• To do:
Where the listing below reaches the line containing "GetNextDuration of a", start writing out lines exactly, and stop once the line containing "known ones and" has been written.

• Excerpted data:
((

Lemma next_duration o load now tz h m : - 86400 <= o <= 86400 -> 0 <= h < 24 -> 0 <= m < 60 -> is_Some (load tz) ->
  exists d, GetNextDuration (fixed o) load now tz (Itoa h +:+ String ":" (Itoa m)) = Ret d /\ 0 < d <= 86400 * second /\
    (now + d) mod second = 0 /\ ((now + d) / second + o) mod 86400 = h * 3600 + m * 60.
Proof.
  intros Ho Hh Hm [loc Hl]. unfold GetNextDuration. rewrite Split_app by (by apply Itoa_free). rewrite (Split_none ":") by (by apply Itoa_free).
  unfold go_index. cbn [lookup list_lookup mbind go_bind]. unfold GetLocatione. rewrite Hl. rewrite !Atoi_Itoa by (unfold in_s; lia). cbn [fst].
  rewrite wall_fixed. cbn [fst]. unfold Date. rewrite (proj2 (date_of_days_ok _)).
  set (today := (now_s now + o) / 86400). set (u := today * 86400 + (h * 3600 + m * 60)).
  replace (if fixed o u =? 0 then u else u - fixed o (u - fixed o u)) with (u - o) by (unfold fixed; destruct (Z.eqb_spec o 0); lia).
  set (next := u - o). assert (En : next = today * 86400 + (h * 3600 + m * 60) - o) by done.
  unfold now_s, second in *. clearbody next. clear u.
  assert (Ht : today * 86400 <= now / 10 ^ 9 + o < today * 86400 + 86400) by (unfold today; Z.div_mod_to_equations; lia). clearbody today.
  assert (Hnow : 10 ^ 9 * (now / 10 ^ 9) <= now < 10 ^ 9 * (now / 10 ^ 9) + 10 ^ 9) by (Z.div_mod_to_equations; lia). set (s := now / 10 ^ 9) in *. clearbody s.
  set (d := (if now <? next * 10 ^ 9 then next else next + 86400) * 10 ^ 9 - now).
  assert (Hd : 0 < d <= 86400 * 10 ^ 9) by (unfold d; destruct (Z.ltb_spec now (next * 10 ^ 9)); lia).
  exists d. splits; try lia.
  - f_equal. unfold saturate. lia.
  - unfold d. set (n := if now <? next * 10 ^ 9 then next else next + 86400). replace (now + (n * 10 ^ 9 - now)) with (n * 10 ^ 9) by lia. apply Z.mod_mul. lia.
  - unfold d. set (n := if now <? next * 10 ^ 9 then next else next + 86400). replace (now + (n * 10 ^ 9 - now)) with (n * 10 ^ 9) by lia. rewrite Z.div_mul by lia.
    assert (n + o = (h * 3600 + m * 60) + today * 86400 \/ n + o = (h * 3600 + m * 60) + (today + 1) * 86400) as [-> | ->] by (unfold n; destruct (now <? next * 10 ^ 9); lia);
      rewrite Z.mod_add by lia; apply Z.mod_small; lia.
Qed.

(** Dates, on a clock of constant offset.  Times from the year 0 to 9999 are
    read back by LSTT and STT as LTTS and TTS wrote them.  IsSameDay compares local
    days.  GetWeekRange gives Monday and Sunday of the week.  GetNextDuration of a
    known zone is the time to the next h:m of the local clock, whatever the zone,
    and of an unknown zone it panics: GetLocatione returns the local zone for the
    known ones and nil for the others.  GetVietnamDay counts the days of Vietnam's
    calendar since 2019 and wraps around before; the range of a day ignores its
    argument. *)
Lemma misc_dates (o : Z) (load : string -> option location) (now t t1 t2 : Z)
    (Ho : - 86400 <= o <= 86400) (Hy : 0 <= year (wall (fixed o) t).1 < 10000)
    (Hy1 : 0 <= year (wall (fixed o) t1).1 < 10000) (Hy2 : 0 <= year (wall (fixed o) t2).1 < 10000) (H1 : in_s 64 t1) (H2 : in_s 64 t2) :
  LSTT (fixed o) (LTTS (fixed o) t) = t /\
  (steady (chongqing (fixed o) load) t -> 0 <= year (wall (chongqing (fixed o) load) t).1 < 10000 ->
     STT (fixed o) load (TTS (fixed o) load t) = t) /\
  (IsSameDay (fixed o) t1 t2 = true <-> (t1 + o) / 86400 = (t2 + o) / 86400) /\
  (forall i, Z.abs i <= 15000 -> exists monday, Weekday monday = 1 /\ monday <= (now_s now + o) / 86400 <= monday + 6 /\
     GetWeekRange (fixed o) now i = (fmt_date (date_of_days (monday + 7 * i)), fmt_date (date_of_days (monday + 6 + 7 * i)))) /\
  (forall tz h m, 0 <= h < 24 -> 0 <= m < 60 -> let clock := Itoa h +:+ String ":" (Itoa m) in
     (is_Some (load tz) -> exists d, GetNextDuration (fixed o) load now tz clock = Ret d /\ 0 < d <= 86400 * second /\
        (now + d) mod second = 0 /\ ((now + d) / second + o) mod 86400 = h * 3600 + m * 60) /\
     (load tz = None -> exists w, GetNextDuration (fixed o) load now tz clock = Panic w)) /\
  (forall ts, VietnamLocTime <= ts < 2 ^ 64 -> date_of_days (17897 + GetVietnamDay ts) = (wall (fixed 25200) ts).1) /\
  date_of_days 17897 = {| year := 2019; month := 1; day := 1 |} /\
  (forall ts, 0 <= ts < VietnamLocTime -> 2 ^ 63 / 86400 <= GetVietnamDay ts) /\
  (forall ts ts', GetVietnamBeginAndEndDateTime (fixed o) load now ts = GetVietnamBeginAndEndDateTime (fixed o) load now ts').
Proof.
  splits.
  - unfold LSTT, LTTS. rewrite ParseInLocation_Format by (done || by apply fixed_steady). done.
  - intros Hs Hyc. unfold STT, TTS. by rewrite ParseInLocation_Format.
  - unfold IsSameDay. rewrite !wraps_small by (lia || done). rewrite String.eqb_eq. by apply FormatDate_inj.
  - intros i Hi. destruct (week_range o now i Hi) as (d & Hd). by exists d.
  - intros tz h m Hh Hm. cbn zeta. split; [by apply next_duration|]. intros Hl. unfold GetNextDuration.
    rewrite Split_app by (by apply Itoa_free). rewrite (Split_none ":") by (by apply Itoa_free). unfold go_index, GetLocatione. rewrite Hl. by eexists.
  - intros ts Hts. rewrite wall_fixed. cbn [fst]. f_equal. unfold GetVietnamDay. rewrite wrapu_small by (unfold in_u, VietnamLocTime in *; lia).
    unfold VietnamLocTime. Z.div_mod_to_equations; lia.
  - done.
  - intros ts Hts. unfold GetVietnamDay. unfold wrapu, VietnamLocTime in *. rewrite <- (Z_mod_plus_full _ 1 (2 ^ 64)), Z.mod_small by lia. apply Z.div_le_mono; lia.
  - done.
Qed.

Lemma misc_dates_witness : LSTT (fixed 28800) (LTTS (fixed 28800) 1709202896) = 1709202896 /\ LTTS (fixed 28800) 1709202896 = "2024-02-29 18:34:56".
Proof.
  destruct (misc_dates 28800 (fun _ => None) 0 1709202896 0 0) as [H _].
  - lia.
  - vm_compute; split; [discriminate|reflexivity].
  - vm_compute; split; [discriminate|reflexivity].
  - vm_compute; split; [discriminate|reflexivity].
  - vm_compute; split; [discriminate|reflexivity].
  - vm_compute; split; [discriminate|reflexivity].
  - split; [exact H|reflexivity].
Defined.
(** *** Limits *)

(** A node that is announced but not in this node's own set is not connected,
    although nodes of the global set are meant to be: it is looked up in the own
    set only. *)
Lemma node_late_global r c k v : cb (inbox r) = Some (k, v, None) -> client r = Some c -> w_ok c -> no_nl k -> k <> "" -> v <> "" ->
  no_nl (nset (gx r)) -> field_of (tbl c) (colon NodeRegisterKey (nset (gx r))) k = None ->
  exists r1, callback_ask r = Some r1 /\ cb (inbox r1) = Some (k, v, Some (Ret None)) /\
    forall r2 r3, cb (inbox r2) = Some (k, v, Some (Ret None)) -> callback_answer r2 = Some r3 -> gx r3 = gx r2.
Proof using Type.
  intros Hb Hc Hok Hk Hk0 Hv Hs Hf. unfold callback_ask. apply String.eqb_neq in Hv. rewrite Hb, Hc.
  destruct (GetRegisterNode_conn c k (nset (gx r)) Hok Hk Hs Hk0) as (c' & -> & _). rewrite Hf. eexists. splits; [done|done|].
  intros r2 r3 E2. unfold callback_answer. rewrite E2. destruct (waiting GCb r2); [done|]. cbn [mbind go_bind].
  unfold WatchNodeRegister. rewrite Hv. by intros [= <-].
Qed.

(** Three announcements in a row are enough to starve the callback. *)
Lemma node_starves r c k1 v1 k2 v2 k3 v3 : inbox r = {| stream := [Note k1 v1; Note k2 v2; Note k3 v3]; chan := []; cb := None; late := false |} ->
  client r = Some c -> v1 <> "" -> exists r', rtc own_step r r' /\ starved r'.
Proof using Type.
  intros Eb Hc Hv. apply String.eqb_neq in Hv.
  assert (C : forall a b, cb_step a b -> rtc own_step a b) by (intros a b H; by apply rtc_once, own_callback).
  set (ib s ch o := {| stream := s; chan := ch; cb := o; late := false |}).
  set (r1 := set_inbox r (ib [Note k2 v2; Note k3 v3] [(k1, v1)] None)).
  set (r2 := set_inbox r (ib [Note k2 v2; Note k3 v3] [] (Some (k1, v1, None)))).
  set (r3 := set_inbox r (ib [Note k3 v3] [(k2, v2)] (Some (k1, v1, None)))).
  destruct (GetRegisterNode c k1 (nset (gx r))) as [found c'] eqn:Eg.
  set (r4 := set_inbox (set_client r (Some c')) (ib [Note k3 v3; Reply GCb] [(k2, v2)] (Some (k1, v1, Some found)))).
  exists r4. split.
  - etrans; [apply (C r r1), cb_read; unfold read_next; by rewrite Eb|].
    etrans; [apply (C r1 r2), cb_take; unfold callback_take; cbn; by rewrite Hv|].
    etrans; [by apply (C r2 r3), cb_read|]. apply C, cb_ask. unfold callback_ask. cbn. by rewrite Hc, Eg.
  - unfold starved, waiting. cbn. splits; [by eexists _, _, _|done|done|by eexists _, _, _].
Qed.
(** Client.RawCall and JsonCall on the connection of [c] to [server]; a request
    without an answer ends in the timeout. *)
Definition wire_call (c : Client) (server : Server) (ctx : Context.t) (sm : string) (js : bool) (body : bytes)
    : go (Z * bytes * option go_error * Client) :=
  let call := RawGo (Some ctx) sm body false (raw_of js) in
  let p := length (calls c) in
  match send_register c call with
  | (c, None) => finished js c p
  | (c, Some (s, _)) =>
      match send_write call s with
      | Panic w => Panic w
      | Err e => finished js (send_failed c call s e) p
      | Ret request =>
          let timeout := r ← RawCall_result (timeout_text js) call true; Ret (r, c) in
          match ServeRequest server request with
          | Panic w => Panic w
          | Err _ => timeout
          | Ret (None, _, _) => timeout
          | Ret (Some (resp, reply), _, _) =>
              match WriteResponse resp reply with
              | Ret bs =>
                  '(response, r) ← ReadResponseHeader bs;
                  let '(c, o) := input_response c response r in
                  _ ← o; finished js c p
              | _ => timeout
              end
          end
      end
  end.

(** ** The routed call *)

(** A call of Server.RawCall as its three results; a panic is not one. *)
Definition local_result (o : go (Z * bytes * Server)) : go (Z * bytes * option go_error) :=
  match o with
  | Ret (ret, b, _) => Ret (ret, b, None)
  | Err e => Ret (0, [], Some e)
  | Panic w => Panic w
  end.

(** The nodes of the cluster: the own server, and for every client of this node its
    state and the server at the other end. *)
Record nodes := { own : Server; peer : nat -> Client * Server }.

(** mockRet, mockRsp.([]byte), mockErr; or the routed call. *)
Definition routed_call (ns : nodes) (d : decision) (body : bytes) : go (Z * bytes * option go_error) :=
  let call js ctx sm := local_result (LocalRawCall (own ns) (Some ctx) sm body js) in
  let remote js c ctx sm := '(r, _) ← wire_call (peer ns c).1 (peer ns c).2 ctx sm js body; Ret r in
  match d with
  | DMock m => Ret (mock_Ret m, to_bytes (Rsp m), ErrMsg <$> mock_Error m)
  | DLocal KRawCall ctx sm => call false ctx sm
  | DLocal KJsonCall ctx sm => call true ctx sm
  | DRemote KRawCall c ctx sm => remote false c ctx sm
  | DRemote KJsonCall c ctx sm => remote true c ctx sm
  | DError msg => Ret (1, [], Some (ErrMsg msg))
  | _ => Panic "not a raw or JSON call"
  end.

))

• Solution for this exercise:
    days.  GetWeekRange gives Monday and Sunday of the week.  GetNextDuration of a
    known zone is the time to the next h:m of the local clock, whatever the zone,
    and of an unknown zone it panics: GetLocatione returns the local zone for the
    known ones and nil for the others.  GetVietnamDay counts the days of Vietnam's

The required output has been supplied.